Although in all the systematic divisions hitherto treated of there are cases where the form-relationship of the larva does not completely coincide with that of the imago, such incongruences are of far more frequent occurrence in the smallest systematic group, viz. species.
The larvæ of two species have very frequently a much nearer form-relationship than their imagines. Thus, the caterpillars of _Smerinthus Ocellatus_ and _S. Populi_ are closely allied in structure, marking, and colouring, whilst the moths in these two last characters and in the form of the wings are widely separated.[190] Judging from the larvæ we should expect to obtain two very similar moths, but in fact both _Populi_ and _Ocellatus_ have many near allies, and these closely related species sometimes possess larvæ which differ more widely than those of more distantly related species of imagines.

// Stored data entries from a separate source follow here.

(* ===== verification/Transition.v ===== *)
(** * Transition: executing a transaction

    [src/core/state_processor.go], up to [applyStateTransition]: the operation of
    a transaction by its type, its parsing, its transition inside a snapshot, and
    the gas that is taken before and given back after. *)
From S2P Require Import Prelude Bytes Sha256 World Types MinerBase MinerOps MinerManager MinerTheorems.
From S2P Require Import Group Rewards RewardVerify Govern TxValidate Tvm.
Local Open Scope Z_scope.
Local Open Scope zv_scope.

(** [result]; [err] with its message. *)
Record result := mkRes {
  cumulativeGasUsed : Z;
  transitionStatus : ReceiptStatus;
  err : option bytes;
  logs : list Log;
  contractAddress : Address;
}.

Definition newResult : result := mkRes 0 RSSuccess None [] zeroB32.
Definition setError (msg : bytes) (status : ReceiptStatus) (r : result) : result :=
  mkRes (cumulativeGasUsed r) status (Some msg) (logs r) (contractAddress r).
Definition setResultLogs (l : list Log) (r : result) : result :=
  mkRes (cumulativeGasUsed r) (transitionStatus r) (err r) l (contractAddress r).
Definition setContractAddress (a : Address) (r : result) : result :=
  mkRes (cumulativeGasUsed r) (transitionStatus r) (err r) (logs r) a.
Definition setGasUsed (g : Z) (r : result) : result :=
  mkRes g (transitionStatus r) (err r) (logs r) (contractAddress r).

(** The operations, parsed; the transition context keeps the transaction and the
    header. *)
Inductive parsedOp :=
| OpTransfer (source target : Address) (value : option Z)
| OpCreate (source : Address)
| OpCall
| OpMiner (op : minerOp)
| OpGroup (op : groupOp)
| OpBlack (op : BlackOperator).

Section transition.
Context `{MinerCodecs} `{ChainEnv} `{SignEnv} `{Codec BlackOperator} `{Governor} `{RewardEnv} `{GroupSigEnv}.
Context `{GroupCodecs} `{GroupCreateChecker} `{TvmLib} `{Json} `{ChainReader}.

(** The account database and the C library, whose state outlives a snapshot. *)
Record ExecState := mkExec { es_db : World; es_vm : vmState }.
Abbreviation EM := (M ExecState opError).
(** A transition reports its error in the result. *)
Abbreviation TM := (M ExecState Empty_set).

Definition setDB (w : World) (s : ExecState) : ExecState := mkExec w (es_vm s).

(** Code that only works on the accounts. *)
Definition onWorld {A} (m : WM A) : EM A := fun s =>
  let '(o, w) := m (es_db s) in (o, setDB w s).

(** A change of the accounts. *)
Definition onAccounts {E} (f : World -> World) : M ExecState E unit := modify (fun s => setDB (f (es_db s)) s).

(** [Amount]: nil when the transaction has no value; its [Sign] panics then. *)
Definition Amount (tx : Transaction) : option Z := tx_Value tx.

(** ** Parsing *)

Definition groupType (typ : Z) : bool :=
  (typ =? TransactionTypeGroupPiece) || (typ =? TransactionTypeGroupMpk) || (typ =? TransactionTypeGroupOriginPiece).

(** [getOpByType] with [ParseTransaction] of the operation it selects. *)
Definition ParseTransaction (tx : Transaction) (height : Z) : WM parsedOp :=
  let typ := tx_Type tx in
  if typ =? TransactionTypeTransfer then
    target <- deref (tx_Target tx) ;;
    source <- deref (tx_Source tx) ;;
    ret (OpTransfer source target (Amount tx))
  else if typ =? TransactionTypeContractCreate then
    source <- deref (tx_Source tx) ;;
    ret (OpCreate source)
  else if typ =? TransactionTypeContractCall then ret OpCall
  else
    match minerOp_Parse tx height with
    | Some parse => op <- parse ;; ret (OpMiner op)
    | None =>
        if groupType typ then op <- NewOperation_Parse tx height ;; ret (OpGroup op)
        else if typ =? TransactionTypeBlacklistUpdate then op <- blackUpdateTx_Parse tx ;; ret (OpBlack op)
        else fail (errOf "unSupported tx type" RSParseFail)
    end.

(** Every operation but [unSupported] embeds the transition context. *)
Definition supported (typ : Z) : bool :=
  (typ =? TransactionTypeTransfer) || (typ =? TransactionTypeContractCreate) || (typ =? TransactionTypeContractCall) ||
  (typ =? TransactionTypeStakeAdd) || (typ =? TransactionTypeMinerAbort) || (typ =? TransactionTypeVoteMinerPool) ||
  (typ =? TransactionTypeStakeReduce) || (typ =? TransactionTypeApplyGuardMiner) || (typ =? TransactionTypeStakeRefund) ||
  (typ =? TransactionTypeChangeFundGuardMode) || groupType typ || (typ =? TransactionTypeBlacklistUpdate).

(** ** Transitions *)

Definition transfer (source target : Address) (amount : option Z) : TM bool :=
  v <- lift (oderef amount) ;;
  if negb (needTransfer v) then ret true
  else
    can <- gets (fun s => CanTransfer (es_db s) source v) ;;
    if can : bool then
      onAccounts (Transfer source target v) ;;;
      ret true
    else ret false.

Definition txTransfer_Transition (source target : Address) (value : option Z) : TM result :=
  v <- lift (oderef value) ;;
  if needTransfer v then
    can <- gets (fun s => CanTransfer (es_db s) source v) ;;
    if can : bool then
      onAccounts (Transfer source target v) ;;;
      ret newResult
    else ret (setError (str "balance not enough") RSBalanceNotEnough newResult)
  else ret newResult.

(** An operation that reports its error in the result. *)
Definition resultOf (m : WM unit) : TM result := fun s =>
  let '(o, w) := m (es_db s) in
  match o with
  | Ok _ => (Ok newResult, setDB w s)
  | Err e => (Ok (setError (str (e_msg e)) (e_status e) newResult), setDB w s)
  | Panic msg => (Panic msg, setDB w s)
  end.

(** [GetCodeHash] is the zero hash for a missing account only. *)
Definition createContract (tx : Transaction) : TM (option Address) := fun s =>
  match tx_Source tx with
  | None => (Panic "nil pointer dereference", s)
  | Some operator =>
      let contractAddr := BytesToAddress (Sha256 (BytesCombine [b32_bytes operator; Uint64ToByte (tx_Nonce tx)])) in
      if Exist (es_db s) contractAddr then (Ok None, s)
      else (Ok (Some contractAddr),
            setDB (SetNonce contractAddr 1 (SetCode contractAddr (tx_Data tx) (CreateAccount contractAddr (es_db s)))) s)
  end.

(** The controller's package works on its own view of the state. *)
Definition inTvm {A} (con : Controller) (m : M TvmState Empty_set A) : TM (A * Controller) := fun s =>
  match m (mkTvmState con (es_db s) (es_vm s)) with
  | (Ok x, t) => (Ok (x, ts_con t), mkExec (ts_db t) (ts_vm t))
  | (Err e, _) => match e with end
  | (Panic msg, t) => (Panic msg, mkExec (ts_db t) (ts_vm t))
  end.

Definition createErrStatus (code : Z) : ReceiptStatus :=
  if code =? TVMGasNotEnoughError then RSGasNotEnoughError else RSTvmError.
Definition callErrStatus (code : Z) : ReceiptStatus :=
  if code =? TVMCheckABIError then RSAbiError
  else if code =? TVMGasNotEnoughError then RSGasNotEnoughError else RSTvmError.
Definition vmOutcome (status : Z -> ReceiptStatus) (out : option ExecuteResult * list Log * option TransactionError)
    : result :=
  let r := setResultLogs out.1.2 newResult in
  match out.2 with
  | Some e => setError (te_Message e) (status (te_Code e)) r
  | None => r
  end.

(** The result and the gas used: the limit less what the controller has left. *)
Definition contractCreator_Transition (tx : Transaction) (bh : BlockHeader) (source : Address) (intrinsic : Z)
    : TM (result * Z) :=
  s0 <- get ;;
  t0 <- lift (NewController (Some bh) tx (wrap64 intrinsic) (es_db s0) (es_vm s0)) ;;
  let con0 := ts_con t0 in
  addr <- createContract tx ;;
  rc <- match addr with
        | None => ret (setError (str "contract address conflict") RSFail newResult, con0)
        | Some a =>
            c <- inTvm con0 (LoadContract a) ;;
            isTransferSuccess <- transfer source (c_ContractAddress c.1) (Amount tx) ;;
            if isTransferSuccess : bool then
              out <- inTvm con0 (Deploy c.1) ;;
              ret (vmOutcome createErrStatus out.1, out.2)
            else ret (setError (str "balance not enough") RSBalanceNotEnough newResult, con0)
        end ;;
  let gasLimit := default 0 (tx_GasLimit tx) in
  ret (setContractAddress (default zeroB32 addr) rc.1, gasLimit - con_GasLeft rc.2).

Definition contractCaller_Transition (tx : Transaction) (bh : BlockHeader) (intrinsic : Z) : TM (result * Z) :=
  s0 <- get ;;
  t0 <- lift (NewController (Some bh) tx (wrap64 intrinsic) (es_db s0) (es_vm s0)) ;;
  let con0 := ts_con t0 in
  target <- lift (oderef (tx_Target tx)) ;;
  c <- inTvm con0 (LoadContract target) ;;
  rc <- (if bool_decide (c_Code c.1 = []) then
           ret (setError (str "no code at the given address") RSNoCodeError newResult, con0)
         else
           operator <- lift (oderef (tx_Source tx)) ;;
           isTransferSuccess <- transfer operator (c_ContractAddress c.1) (Amount tx) ;;
           if isTransferSuccess : bool then
             out <- inTvm con0 (ExecuteAbiEval (tx_Source tx) c.1 (tx_Data tx)) ;;
             ret (vmOutcome callErrStatus out.1, out.2)
           else ret (setError (str "balance not enough") RSBalanceNotEnough newResult, con0)) ;;
  let gasLimit := default 0 (tx_GasLimit tx) in
  ret (rc.1, gasLimit - con_GasLeft rc.2).

(** The transition of a parsed operation, with the gas it used. *)
Definition opTransition (tx : Transaction) (bh : BlockHeader) (op : parsedOp) : TM (result * Z) :=
  let intrinsic := intrinsicGas tx in
  let fixed m := r <- m ;; ret (r, intrinsic) in
  match op with
  | OpTransfer src tgt v => fixed (txTransfer_Transition src tgt v)
  | OpCreate src => contractCreator_Transition tx bh src intrinsic
  | OpCall => contractCaller_Transition tx bh intrinsic
  | OpMiner op => fixed (resultOf (minerOp_Transition op))
  | OpGroup op => fixed (resultOf (fun w =>
      match Operation op w with (Err e, w') => (Err (mkErr (e_msg e) RSFail), w') | r => r end))
  | OpBlack op => fixed (resultOf (blackUpdateTx_Transition op))
  end.

(** ** The reward transaction *)

Record rewardOp := mkRewardOp {
  ro_blockHash : Hash; ro_targets : list Address; ro_reward : option Z; ro_packFee : Z; ro_proposal : Address }.

Definition rewardExecutor_Parse (tx : Transaction) (bh : BlockHeader) : WM rewardOp :=
  pr <- lift (ParseRewardTransaction tx) ;;
  match QueryBlockHeaderByHash (pr_blockHash pr) with
  | None => fail (errOf "block not exist" RSFail)
  | Some _ =>
      rewarded <- gets (fun w => HasRewardedOfBlock w (pr_blockHash pr)) ;;
      if rewarded : bool then fail (errOf "reward transaction already executed" RSFail)
      else ret (mkRewardOp (pr_blockHash pr) (map BytesToAddress (pr_targets pr)) (Amount tx) (pr_packFee pr)
                  (BytesToAddress (bh_Castor bh)))
  end.

Definition rewardExecutor_Transition (tx : Transaction) (op : rewardOp) : TM result :=
  for_each (ro_targets op) (fun a => v <- lift (oderef (ro_reward op)) ;; onAccounts (AddBalance a v)) ;;;
  onAccounts (AddBalance (ro_proposal op) (ro_packFee op)) ;;;
  onAccounts (MarkBlockRewarded (ro_blockHash op) (tx_Hash tx)) ;;;
  ret newResult.

(** ** Applying a transaction *)

Definition validateNonce (w : World) (tx : Transaction) : outcome opError bool :=
  if tx_Type tx =? TransactionTypeReward then Ok true
  else
    src <-! oderef (tx_Source tx) ;;
    Ok (tx_Nonce tx =? (GetNonce w src + 1)%u64).

Definition checkState (w : World) (tx : Transaction) (height : Z) : outcome opError unit :=
  ok <-! validateNonce w tx ;;
  vguard ok "nonce error" ;;!
  stateValidate w tx height ;;!
  Ok tt.

(** The transition inside its snapshot: an error puts the accounts back. *)
Definition doTransition {A} (getResult : A -> result) (m : TM A) : EM A := fun s =>
  match m s with
  | (Ok r, s') => (Ok r, if decide (is_Some (err (getResult r))) then setDB (es_db s) s' else s')
  | (Err e, _) => match e with end
  | (Panic msg, s') => (Panic msg, s')
  end.

(** [ParseTransaction] and [doTransition] of an operation, with the gas used: a
    transaction that does not parse still pays. *)
Definition executeParsed (tx : Transaction) (bh : BlockHeader) : EM (result * Z) := fun s =>
  match onWorld (ParseTransaction tx (bh_Height bh)) s with
  | (Ok op, s') => doTransition fst (opTransition tx bh op) s'
  | (Err e, s') =>
      (Ok (setError (str (e_msg e)) RSParseFail newResult, if supported (tx_Type tx) then intrinsicGas tx else 0), s')
  | (Panic msg, s') => (Panic msg, s')
  end.

(** The transactions that never reach a block are the errors of this function. *)
Definition applyStateTransition (tx : Transaction) (bh : BlockHeader) : EM result :=
  if IsReward tx then
    op <- onWorld (rewardExecutor_Parse tx bh) ;;
    doTransition id (rewardExecutor_Transition tx op)
  else
    w <- gets es_db ;;
    lift (checkState w tx (bh_Height bh)) ;;;
    gl <- lift (oderef (tx_GasLimit tx)) ;;
    gp <- lift (oderef (tx_GasPrice tx)) ;;
    src <- lift (oderef (tx_Source tx)) ;;
    onAccounts (SubBalance src (gl * gp)) ;;;
    rg <- executeParsed tx bh ;;
    (if rg.2 <? gl then onAccounts (AddBalance src ((gl - rg.2) * gp)) else ret tt) ;;;
    ret (setGasUsed rg.2 rg.1).
End transition.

Thus, in Amur-land and North America there occur species of _Smerinthus_ which closely resemble our _Ocellatus_ in colour, marking, and form of wing, and which possess the characteristic large blue ocellus on the hind-wings. _S. Excæcatus_ is quite correctly regarded as the representative American form of our _Ocellatus_, but its caterpillar, instead of being leaf-green, is of a chrome-yellow, and possesses dark green instead of white oblique stripes, and has moreover a number of red spots, and a red band on the head--in brief, in the very characters (colour and certain of the markings) in which the imagines completely agree it is widely different from _Ocellatus_. It appears also to be covered with short bristles, judging from Abbot and Smith’s figure.[191]

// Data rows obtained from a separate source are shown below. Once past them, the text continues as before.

(* ===== verification/AddressManager.v ===== *)
(** * AddressManager: the addresses of the chain's own accounts

    [src/middleware/types/address_manager.go], the constants of the main and of the
    test net, and [src/core/address_manager.go], which reads them from the storage of
    a contract once that is deployed; with the values contracts store
    ([src/tvm/controller.go]). *)
From S2P Require Import Prelude Bytes World Types.
Local Open Scope Z_scope.
Local Open Scope zv_scope.

(** ** Stored values *)

(** [BytesToBigInt]: big-endian two's complement; nil for no bytes. *)
Definition BytesToBigInt (bs : bytes) : option Z :=
  match bs with
  | [] => None
  | b :: _ =>
      if negb (Z.land (Z_of_byte b) 128 =? 0) then
        let data := BigEndian.put (length bs) (BigEndian.read bs - 1) in
        Some (- BigEndian.read ((fun x => byte_of_Z (255 - Z_of_byte x)) <$> data))
      else Some (BigEndian.read bs)
  end.

(** The values [VmDataConvert] returns; [VNil] is its nil. *)
Inductive vmValue :=
| VNil | VInt (x : Z) | VBig (x : Z) | VDict | VString (s : bytes) | VList | VBool (b : bool) | VBytes (s : bytes).

(** [binary.Read] of a little-endian [int64]. *)
Definition readInt64LE (b : bytes) : option Z :=
  if decide (8 <= length b)%nat then
    let x := BigEndian.read (reverse (take 8 b)) in
    Some (if x <? 2 ^ 63 then x else x - 2 ^ 64)
  else None.

Definition VmDataConvert (value : bytes) : vmValue :=
  match value with
  | [] => VNil
  | tag :: rest =>
      if bool_decide (tag = Byte.x6d) then from_option VInt VNil (readInt64LE rest)
      else if bool_decide (tag = Byte.x69) then from_option VBig VNil (BytesToBigInt rest)
      else if bool_decide (tag = Byte.x64) then VDict
      else if bool_decide (tag = Byte.x73) then VString rest
      else if bool_decide (tag = Byte.x6c) then VList
      else if bool_decide (tag = Byte.x62) then
        match rest with [b] => VBool (bool_decide (b <> Byte.x30)) | _ => VNil end
      else if bool_decide (tag = Byte.x6e) then VNil
      else if bool_decide (tag = Byte.x79) then VBytes rest
      else VNil
  end.

(** ** The constants *)

Definition addressOf (s : string) : Address := StringToAddress (str s).

Record chainAddresses := mkAddresses {
  cst_admin : Address; cst_stakePlatform : Address; cst_circulates : Address; cst_userNode : Address;
  cst_daemonNode : Address; cst_businessFoundation : Address; cst_teamFoundation : Address }.

Definition normalAddresses : chainAddresses := {|
  cst_admin := addressOf "zv556dca04a59808f1598f90fabb1fa8a061ed1a636d270ff1a0c809e8aeb000ed";
  cst_stakePlatform := addressOf "zv88200d8e51a63301911c19f72439cac224afc7076ee705391c16f203109c0ccf";
  cst_circulates := addressOf "zv1d676136438ef8badbc59c89bae08ea3cdfccbbe8f4b22ac8d47361d6a3d510d";
  cst_userNode := addressOf "zv9f03cdec76c6617a151c65d393e9f6149cec59f10df00bb8918be4873b314cf4";
  cst_daemonNode := addressOf "zvb5344ed02ff6e01239c13e9e4a27b3c5caf28c1d9d2f1fa15b809607a33cb12d";
  cst_businessFoundation := addressOf "zvd675bea39b6f329919fc73c729292c7d8a3d305fb628e47f95986ec725c43824";
  cst_teamFoundation := addressOf "zvc2a3709ec6f183132faf8bacbc34cdb340eb0a45a69e9d4c26290e93829de64b" |}.

Definition testAddresses : chainAddresses := {|
  cst_admin := addressOf "zv28f9849c1301a68af438044ea8b4b60496c056601efac0954ddb5ea09417031b";
  cst_stakePlatform := addressOf "zv01cf40d3a25d0a00bb6876de356e702ae5a2a379c95e77c5fd04f4cc6bb680c0";
  cst_circulates := addressOf "zvebb50bcade66df3fcb8df1eeeebad6c76332f2aee43c9c11b5cd30187b45f6d3";
  cst_userNode := addressOf "zve30c75b3fd8888f410ac38ec0a07d82dcc613053513855fb4dd6d75bc69e8139";
  cst_daemonNode := addressOf "zvae1889182874d8dad3c3e033cde3229a3320755692e37cbe1caab687bf6a1122";
  cst_businessFoundation := addressOf "zv2535dbd81110f983559bf1895df82726185e95bc00f991bdc27541380f74ca92";
  cst_teamFoundation := addressOf "zv3e6918c1808123b3eecaa3709f8e1d1c85a23348a67aa5960cdc8408fff7c788" |}.

(** ** Reading the contract *)

Definition AddressContract : Address := addressOf "zv0000000000000000000000000000000000000000000000000000000000000006".

(** [BlockChainImpl]: nil before the chain is set up; its top block and the accounts
    of the latest block. *)
Record chainView := mkView { view_top : option BlockHeader; view_db : option World }.
Class AddressEnv := { BlockChainImpl : option chainView; IsNormalChain : bool }.

(** The loop of [loadNormalAddress]. *)
Fixpoint findAddress (key : bytes) (es : list (bytes * bytes)) : option Address :=
  match es with
  | [] => None
  | (k, v) :: es' =>
      if bool_decide (key = k) then
        match VmDataConvert v with VString s => Some (StringToAddress s) | _ => findAddress key es' end
      else findAddress key es'
  end.

Section addresses.
Context `{AddressEnv}.

Definition constantAddresses : chainAddresses := if IsNormalChain then normalAddresses else testAddresses.

Definition isUseContract : bool :=
  match BlockChainImpl with
  | Some chain => match view_top chain with Some top => IsZIP006 (bh_Height top) | None => false end
  | None => false
  end.

Definition loadNormalAddress (key : bytes) : option Address :=
  chain ← BlockChainImpl;
  db ← view_db chain;
  es ← DataIterator db AddressContract key;
  findAddress key es.

Definition managedAddress (key : string) (constant : chainAddresses -> Address) : Address :=
  if isUseContract then default (constant constantAddresses) (loadNormalAddress (str key))
  else constant constantAddresses.

Definition DaemonNodeAddress : Address := managedAddress "daemonNodeAddr" cst_daemonNode.
Definition UserNodeAddress : Address := managedAddress "userNodeAddr" cst_userNode.
Definition CirculatesAddr : Address := managedAddress "circulatesAddr" cst_circulates.
Definition StakePlatformAddress : Address := managedAddress "stakePlatformAddr" cst_stakePlatform.
Definition AdminAddr : Address := managedAddress "adminAddr" cst_admin.
End addresses.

Just in the same way that the species having the nearest conceivable form-relationship to _Ocellatus_ possesses a relatively strongly diverging larva, so does the nearest form-relation of _Populi_ (imago) offer a parallel case. This species, which is also North American, lives on _Juglans Alba_. The imago of _Smerinthus Juglandis_ differs considerably from _S. Populi_ in the form of the wings, but it resembles the European species so closely in marking and colouring that no doubt can exist as to the near relationship of the two forms. The caterpillar of _S. Juglandis_,[192] however, differs to a great extent from that of _Populi_ in colour--it is not possible to confound these two larvæ; but those of _Populi_ and _Ocellatus_ are not only easily mistaken for one another, but are distinguished with difficulty even by experts.